▶ [PROBLEM REQUIREMENTS]
Write the entries out exactly, with the final line being the one containing "(** The block".

*** Begin section ***

(* ===== verification/Scanner.v ===== *)
(** * Scanner: searching for the multiline terminator

    Models the [vector_scanner] module and [terminator_ends_in_chunk] of
    [src/src/session/multiline_framing.rs]: block-wise scanners written to be
    vectorised, of which the target architecture selects one, and the portable
    fallback that calls [memchr]'s substring finder.  The theorems show that
    every scanner is a leftmost search for the terminator, so the choice of the
    target cannot be observed. *)

From Stdlib Require Import Sorted.
From S2P Require Import Prelude.

(** ** Definitions *)

(** CRLF, dot, CRLF *)
Definition TERMINATOR : bytes := [x0d; x0a; x2e; x0d; x0a].
Definition DOT_TERMINATOR : bytes := [x2e; x0d; x0a].

(** The targets the [cfg] attributes distinguish. *)
Inductive target := Aarch64 | X86Avx512 | X86Avx2 | Generic.

#[global] Instance target_eq_dec : EqDecision target.
Proof. solve_decision. Defined.

(** [slice::windows(n)] for positive [n]. *)
Definition windows (n : nat) (l : bytes) : list bytes :=
  (λ i, slice i (i + n) l) <$> seq 0 (S (length l) - n).

Definition first_match (block : bytes) : option nat :=
  position (λ w, bool_decide (w = TERMINATOR)) (windows (length TERMINATOR) block).

(** [block[i]]; the scanners only use indices inside the block. *)
Definition byte_at (block : bytes) (i : nat) : byte := default x00 (block !! i).

(** One lane of the two vector predicates, and the loop over the lanes that
    accumulates them. *)
Definition pair_lane (first : nat) (c : byte) (block : bytes) (lane : nat) : bool :=
  Byte.eqb (byte_at block (lane + first)) c && Byte.eqb (byte_at block (lane + first + 3)) c.

Definition or_lane (first : nat) (c : byte) (block : bytes) (lane : nat) : bool :=
  Byte.eqb (byte_or (byte_at block (lane + first)) (byte_at block (lane + first + 3))) c.

Definition any_lane (width : nat) (test : nat → bool) : bool :=
  foldl (λ possible lane, possible || test lane) false (seq 0 width).

Definition exact_pair_match (width first : nat) (c : byte) (block : bytes) : option nat :=
  if any_lane width (pair_lane first c block) then first_match block else None.

Section Scan.
Context {MC : Memchr}.

(** The block loop that [find_repeat] and [find_or] share: [lane_test] is the
    predicate of a lane and [verify] the check of a candidate block.  Every
    round advances [offset] by [width], so a round per byte is enough. *)
Fixpoint find_blocks (fuel width : nat) (lane_test : bytes → nat → bool)
    (verify : bytes → option nat) (data : bytes) (offset : nat) : option nat :=
  match fuel with
  | 0 => None
  | S fuel =>
      if width + 4 <=? length data - offset then
        let block := slice offset (offset + width + 4) data in
        match (if any_lane width (lane_test block) then verify block else None) with
        | Some lane => Some (offset + lane)
        | None => find_blocks fuel width lane_test verify data (offset + width)
        end
      else (λ start, offset + start) <$> memmem_find TERMINATOR (drop offset data)
  end.
Lemma split_chunk_correct_witness :
  let c := bs "x" ++ TERMINATOR ++ bs "223 0 <a@b>" in
  split_chunk (MC := naive_memchr) Generic default_framer c AllowIfStatusPrefix
  = (Ok (Complete 6), default_framer).
Proof.
  refine (proj1 (proj2 (proj2 (split_chunk_correct (MC := naive_memchr) (MS := naive_memchr_spec)
    Generic [] default_framer _ framer_for_default _))) _ _ _).
  - intros e He Hp. vm_compute in He. injection He as <-. by vm_compute in Hp; destruct Hp.
  - vm_compute. reflexivity.
  - vm_compute. reflexivity.
Defined.

(** A terminator at the front of a fresh framer must lie inside the chunk. *)
Lemma next_terminator_end_default {MC : Memchr} {MS : MemchrSpec MC} t c :
  next_terminator_end t default_framer c = (λ i, i + 5) <$> memmem_find TERMINATOR c.
Proof. unfold next_terminator_end. cbn. by rewrite head_terminator_ends. Qed.
(** A line that ends in the chunk: the three ways to go on. *)
Lemma consume_line k seen l rest offset chunk :
  drop offset chunk = l ++ x0a :: rest → x0a ∉ seen → x0a ∉ l → length seen ≤ COMMAND →
  (∀ e, reply_end k (seen ++ drop offset chunk) = Some e →
        clean_after (seen ++ drop offset chunk) e) →
  consumed_as k seen (drop offset chunk) offset
    (consume t (mkPending k AwaitingStatusLine seen) chunk offset).
Proof.
  intros Hd Hs Hl Hc Hclean.
  assert (slice offset (offset + (length l + 1)) chunk = l ++ [x0a]) as Hslice.
  { unfold slice. rewrite Hd, Nat.add_comm, Nat.add_sub, cons_middle, app_assoc.
    apply take_app_length'. rewrite length_app. simpl. lia. }
  assert (drop (offset + (length l + 1)) chunk = rest) as Hrest.
  { rewrite <-drop_drop, Hd, cons_middle, app_assoc. apply drop_app_length'.
    rewrite length_app. simpl. lia. }
  assert (x0a ∉ seen ++ l) as Hsl by set_solver.
  unfold consumed_as, consume. cbn [pending_state pending_kind status_line].
  rewrite Hd, app_assoc, reply_end_line in * by done. rewrite memchr_spec, position_first by done.
  rewrite Hslice, Hrest, (app_assoc seen l [x0a]). unfold line_reply in *.
  assert (length seen + (offset + (length l + 1)) - offset = length ((seen ++ l) ++ [x0a])) as ->
    by (rewrite !length_app; simpl; lia).
  set (line := (seen ++ l) ++ [x0a]) in *.
  assert (length line = length seen + length l + 1) as Hline
    by (unfold line; rewrite !length_app; simpl; lia).
  assert (length ((seen ++ l) ++ x0a :: rest) = length line + length rest) as Hall
    by (rewrite Hline, !length_app; simpl; lia).
  destruct (COMMAND <? length line) eqn:Hcmd; [split; [lia|cbn [fst]; do 2 f_equal; lia]|].
  destruct (parse line) as [st|] eqn:Hp; [|split; [lia|cbn [fst]; do 2 f_equal; lia]].
  destruct (request_kind_has_response_body k st) eqn:Hb; cbn [negb];
    [|split; [lia|cbn [fst]; do 2 f_equal; lia]].
  assert (framer_for line (update default_framer line)) as Hf
    by apply (framer_for_update [] _ line framer_for_default).
  unfold advance_to_next_terminator_end. rewrite (next_terminator_end_reference line) by
    (done || (intros e He; rewrite He in Hclean; specialize (Hclean _ eq_refl);
     rewrite cons_middle, app_assoc in Hclean; fold line in Hclean; by apply clean_after_app in Hclean)).
  destruct (first_touching_end line rest) as [e|] eqn:He; cbn [fmap option_fmap option_map fst snd].
  - apply first_touching_end_bounds in He. split; [lia|]. do 2 f_equal. lia.
  - split; [done|]. split; [done|]. cbn [pending_state]. exists (seen ++ l), rest, st.
    apply Nat.ltb_ge in Hcmd. split_and!; try done.
    rewrite cons_middle, app_assoc. by apply framer_for_update.
Qed.

Lemma consume_spec k seen fr chunk offset :
  pending_for k seen fr →
  (∀ e, reply_end k (seen ++ drop offset chunk) = Some e →
        clean_after (seen ++ drop offset chunk) e) →
  consumed_as k seen (drop offset chunk) offset (consume t fr chunk offset).
Proof.
  intros [Hk Hst] Hclean. destruct fr as [k' st sl]. cbn in Hk, Hst. subst k'.
  destruct (line_split (drop offset chunk)) as [Hno|(l & rest & Hd & Hl)].
  - destruct st as [| |f].
    + destruct Hst as (-> & Hs & Hc). unfold consumed_as. rewrite reply_end_no_lf by set_solver.
      unfold consume. cbn [pending_state pending_kind status_line].
      rewrite memchr_spec, position_not_elem by done.
      destruct (Nat.ltb_spec COMMAND (length seen + length (drop offset chunk)));
        (split; [done|]); (split; [done|]); cbn [pending_state];
        [split|split; [done|split]]; try set_solver; rewrite length_app; lia.
    + destruct Hst as [Hs Hc]. unfold consumed_as. rewrite reply_end_no_lf by set_solver.
      unfold consume. cbn [pending_state]. rewrite memchr_spec, position_not_elem by done.
      split; [done|]. split; [done|]. cbn. rewrite length_app. split; [set_solver|lia].
    + by apply consume_multiline.
  - destruct st as [| |f].
    + destruct Hst as (-> & Hs & Hc). by eapply consume_line.
    + destruct Hst as [Hs Hc]. unfold consumed_as, consume. cbn [pending_state].
      rewrite Hd, app_assoc, reply_end_line, memchr_spec, position_first by set_solver.
      unfold line_reply. destruct (Nat.ltb_spec COMMAND (length ((seen ++ l) ++ [x0a])));
        rewrite !length_app in *; simpl in *; [|lia]. split; [lia|]. do 2 f_equal. lia.
    + by apply consume_multiline.
Qed.
End TrackerFacts.

(** ** The queue of pending requests *)

(** The queue waits for the replies of [ks]; [seen] are the bytes of the first
    that have arrived (without requests, the bytes since the last reply). *)
Definition tracker_for (ks : list RequestKind) (seen : bytes) (ps : list PendingRequestFrame)
    : Prop :=
  match ks, ps with
  | [], [] => True
  | k :: ks, p :: ps => pending_for k seen p ∧ ps = new_pending <$> ks
  | _, _ => False
  end.

Lemma tracker_for_new ks : tracker_for ks [] (new_pending <$> ks).
Proof. destruct ks as [|k ks]; [done|]. split; [apply pending_for_new|done]. Qed.

Lemma tracker_for_split ks seen ps :
  tracker_for ks seen ps → split_replies ks seen = ([], (ks, seen)).
Proof.
  destruct ks as [|k ks], ps as [|p ps]; try done. intros [H _]. cbn.
  by rewrite (pending_for_incomplete _ _ _ H).
Qed.

Definition reply_bytes (r : BackendReplyBytes) : bytes :=
  match r with CompletedTrackedReply b | ForwardUntracked b => b end.

(** Collect the pieces of each reply: [acc] holds the pieces of the current one. *)
Fixpoint reassemble (acc : bytes) (out : list BackendReplyBytes) : list bytes * bytes :=
  match out with
  | [] => ([], acc)
  | ForwardUntracked b :: out => reassemble (acc ++ b) out
  | CompletedTrackedReply b :: out =>
      let '(rs, rest) := reassemble [] out in ((acc ++ b) :: rs, rest)
  end.

Lemma reassemble_app acc out1 out2 :
  reassemble acc (out1 ++ out2) =
  let '(rs, rest) := reassemble acc out1 in
  let '(rs', rest') := reassemble rest out2 in (rs ++ rs', rest').
Proof.
  revert acc. induction out1 as [|[b|b] out1 IH]; intros acc; cbn.
  - by destruct (reassemble acc out2).
  - rewrite IH. destruct (reassemble [] out1) as [rs rest]. by destruct (reassemble rest out2).
  - apply IH.
Qed.

Lemma split_replies_app ks s x :
  split_replies ks (s ++ x) =
  let '(rs, (ks', rest)) := split_replies ks s in
  let '(rs', fin) := split_replies ks' (rest ++ x) in (rs ++ rs', fin).
Proof.
  revert s. induction ks as [|k ks IH]; intros s; [done|]. cbn [split_replies].
  destruct (reply_end k s) as [e|] eqn:E.
  - rewrite (reply_end_app _ _ x _ E). apply reply_end_bounds in E.
    rewrite drop_app_le, take_app_le, IH by lia.
    destruct (split_replies ks (drop e s)) as [rs [ks' rest]].
    by destruct (split_replies ks' (rest ++ x)).
  - cbn [split_replies]. destruct (reply_end k (s ++ x)); [|done].
    by destruct (split_replies ks (drop n (s ++ x))).
Qed.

*** End section ***

▶ [ANSWER TO THE PROBLEM]
(* ===== verification/Scanner.v ===== *)
(** * Scanner: searching for the multiline terminator

    Models the [vector_scanner] module and [terminator_ends_in_chunk] of
    [src/src/session/multiline_framing.rs]: block-wise scanners written to be
    vectorised, of which the target architecture selects one, and the portable
    fallback that calls [memchr]'s substring finder.  The theorems show that
    every scanner is a leftmost search for the terminator, so the choice of the
    target cannot be observed. *)

From Stdlib Require Import Sorted.
From S2P Require Import Prelude.

(** ** Definitions *)

(** CRLF, dot, CRLF *)
Definition TERMINATOR : bytes := [x0d; x0a; x2e; x0d; x0a].
Definition DOT_TERMINATOR : bytes := [x2e; x0d; x0a].

(** The targets the [cfg] attributes distinguish. *)
Inductive target := Aarch64 | X86Avx512 | X86Avx2 | Generic.

#[global] Instance target_eq_dec : EqDecision target.
Proof. solve_decision. Defined.

(** [slice::windows(n)] for positive [n]. *)
Definition windows (n : nat) (l : bytes) : list bytes :=
  (λ i, slice i (i + n) l) <$> seq 0 (S (length l) - n).

Definition first_match (block : bytes) : option nat :=
  position (λ w, bool_decide (w = TERMINATOR)) (windows (length TERMINATOR) block).

(** [block[i]]; the scanners only use indices inside the block. *)
Definition byte_at (block : bytes) (i : nat) : byte := default x00 (block !! i).

(** One lane of the two vector predicates, and the loop over the lanes that
    accumulates them. *)
Definition pair_lane (first : nat) (c : byte) (block : bytes) (lane : nat) : bool :=
  Byte.eqb (byte_at block (lane + first)) c && Byte.eqb (byte_at block (lane + first + 3)) c.

Definition or_lane (first : nat) (c : byte) (block : bytes) (lane : nat) : bool :=
  Byte.eqb (byte_or (byte_at block (lane + first)) (byte_at block (lane + first + 3))) c.

Definition any_lane (width : nat) (test : nat → bool) : bool :=
  foldl (λ possible lane, possible || test lane) false (seq 0 width).

Definition exact_pair_match (width first : nat) (c : byte) (block : bytes) : option nat :=
  if any_lane width (pair_lane first c block) then first_match block else None.

Section Scan.
Context {MC : Memchr}.

(** The block loop that [find_repeat] and [find_or] share: [lane_test] is the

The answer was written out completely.